[Data for review]
(** What one event does to the contexts: the list grows at its end only, a
    closed context stays closed, and a running one that no pending chain
    holds stays running and unheld. *)
Lemma step_contexts (ev : DisplayLife.Event) (life : DisplayLife.Life) :
  length (contexts (DisplayLife.shown life))
  <= length (contexts (DisplayLife.shown (DisplayLife.step ev life)))
  /\ (forall i, nth_error (contexts (DisplayLife.shown life)) i = Some Closed ->
                nth_error (contexts (DisplayLife.shown (DisplayLife.step ev life))) i
                = Some Closed)
  /\ (forall i, nth_error (contexts (DisplayLife.shown life)) i = Some Running ->
                DisplayLife.unheld i life ->
                nth_error (contexts (DisplayLife.shown (DisplayLife.step ev life))) i
                = Some Running
                /\ DisplayLife.unheld i (DisplayLife.step ev life)).
Proof.
  assert (Hgrow : forall (cs cs' : list ContextState),
             cs' = cs \/ cs' = cs ++ [Running] ->
             length cs <= length cs'
             /\ forall i x, nth_error cs i = Some x -> nth_error cs' i = Some x).
  { intros cs cs' [->| ->]; split; try lia; try (intros i x H; exact H).
    - rewrite length_app. simpl. lia.
    - intros i x H. rewrite nth_error_app1; [exact H|].
      apply nth_error_Some. now rewrite H. }
  destruct life as [st cs]. destruct ev as [[win musicData|w|win musicData]|k];
    cbn [DisplayLife.step DisplayLife.act].
  - (* the body of the effect *)
    unfold DisplayLife.start_effect. cbn [DisplayLife.shown DisplayLife.chains].
    pose proof (effect_sync_contexts win musicData st) as Hs.
    destruct (effect_sync win musicData st) as [st1 ph]. cbn [fst snd] in Hs.
    destruct ph as [| | |v ctx| |]; try contradiction.
    + destruct (Hgrow _ _ (or_introl Hs)) as [Hl Hn].
      split; [exact Hl|]. split; [intros i; apply Hn|].
      intros i Hi Hu. split; [now apply Hn|exact Hu].
    + destruct (Hgrow _ _ (or_introl Hs)) as [Hl Hn].
      split; [exact Hl|]. split; [intros i; apply Hn|].
      intros i Hi Hu. split; [now apply Hn|exact Hu].
    + destruct (Hgrow _ _ Hs) as [Hl Hn].
      split; [exact Hl|]. split; [intros i; apply Hn|].
      intros i Hi Hu. split; [now apply Hn|exact Hu].
    + destruct Hs as [-> [Hc [abcjs [Ha Hi]]]]. rewrite Ha.
      cbn [DisplayLife.shown DisplayLife.chains].
      destruct (Hgrow _ _ (or_intror Hc)) as [Hl Hn].
      split; [exact Hl|]. split; [intros i; apply Hn|].
      intros i Hrun Hu. split; [now apply Hn|].
      intros c Hin. unfold DisplayLife.unheld in Hu.
      cbn [DisplayLife.chains] in Hin, Hu.
      apply in_app_or in Hin as [Hin|[<-|[]]]; [now apply Hu|].
      cbn [DisplayLife.chain_context].
      assert (i < length (contexts st)) by (apply nth_error_Some; now rewrite Hrun).
      lia.
  - (* a resize *)
    cbn [DisplayLife.shown DisplayLife.chains].
    assert (E : contexts (calculateStaffWidth w st) = contexts st)
      by (unfold calculateStaffWidth; now destruct (visualRef_current st)).
    rewrite E. split; [lia|]. split; [intros i H; exact H|].
    intros i H Hu. split; [exact H|exact Hu].
  - (* the export *)
    cbn [DisplayLife.shown DisplayLife.chains].
    destruct (Hgrow _ _ (export_contexts win musicData st)) as [Hl Hn].
    split; [exact Hl|]. split; [intros i; apply Hn|].
    intros i H Hu. split; [now apply Hn|exact Hu].
  - (* a chain moves on *)
    unfold DisplayLife.settle. cbn [DisplayLife.shown DisplayLife.chains].
    destruct (nth_error cs k) as [c|] eqn:Ek.
    2:{ cbn [DisplayLife.shown]. split; [lia|]. split; [intros i H; exact H|].
        intros i H Hu. split; [exact H|exact Hu]. }
    cbn [DisplayLife.shown DisplayLife.chains].
    assert (Hin : In c cs) by (apply nth_error_In with k; exact Ek).
    split; [|split].
    + destruct (chain_step_contexts c st) as [E|E]; rewrite E; [lia|].
      rewrite close_length. lia.
    + intros i H. destruct (chain_step_contexts c st) as [E|E]; rewrite E; [exact H|].
      now apply close_closed.
    + intros i H Hu. split.
      * destruct (chain_step_contexts c st) as [E|E]; rewrite E; [exact H|].
        rewrite close_other; [exact H|]. intros Heq. exact (Hu c Hin (eq_sym Heq)).
      * intros c' Hin'. cbn [DisplayLife.chains] in Hin'.
        apply in_app_or in Hin' as [Hin'|Hin'];
          [apply (Hu c'); cbn [DisplayLife.chains]; exact (In_firstn _ _ _ _ Hin')|].
        apply in_app_or in Hin' as [Hin'|Hin'];
          [|apply (Hu c'); cbn [DisplayLife.chains]; exact (In_skipn _ _ _ _ Hin')].
        destruct (snd (DisplayLife.chain_step c st)) as [c1|] eqn:En; [|contradiction].
        destruct Hin' as [<-|[]].
        rewrite (chain_step_next c c1 st En). exact (Hu c Hin).
Qed.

[Exercise]
Each line above from the one with "Hi]]]]. rewrite Ha." up to and including the one with "destruct (nth_error cs k) as [c|] eqn:Ek." must be set down exactly, and no line outside that span may appear.

[The answer]
    + destruct Hs as [-> [Hc [abcjs [Ha Hi]]]]. rewrite Ha.
      cbn [DisplayLife.shown DisplayLife.chains].
      destruct (Hgrow _ _ (or_intror Hc)) as [Hl Hn].
      split; [exact Hl|]. split; [intros i; apply Hn|].
      intros i Hrun Hu. split; [now apply Hn|].
      intros c Hin. unfold DisplayLife.unheld in Hu.
      cbn [DisplayLife.chains] in Hin, Hu.
      apply in_app_or in Hin as [Hin|[<-|[]]]; [now apply Hu|].
      cbn [DisplayLife.chain_context].
      assert (i < length (contexts st)) by (apply nth_error_Some; now rewrite Hrun).
      lia.
  - (* a resize *)
    cbn [DisplayLife.shown DisplayLife.chains].
    assert (E : contexts (calculateStaffWidth w st) = contexts st)
      by (unfold calculateStaffWidth; now destruct (visualRef_current st)).
    rewrite E. split; [lia|]. split; [intros i H; exact H|].
    intros i H Hu. split; [exact H|exact Hu].
  - (* the export *)
    cbn [DisplayLife.shown DisplayLife.chains].
    destruct (Hgrow _ _ (export_contexts win musicData st)) as [Hl Hn].
    split; [exact Hl|]. split; [intros i; apply Hn|].
    intros i H Hu. split; [now apply Hn|exact Hu].
  - (* a chain moves on *)
    unfold DisplayLife.settle. cbn [DisplayLife.shown DisplayLife.chains].
    destruct (nth_error cs k) as [c|] eqn:Ek.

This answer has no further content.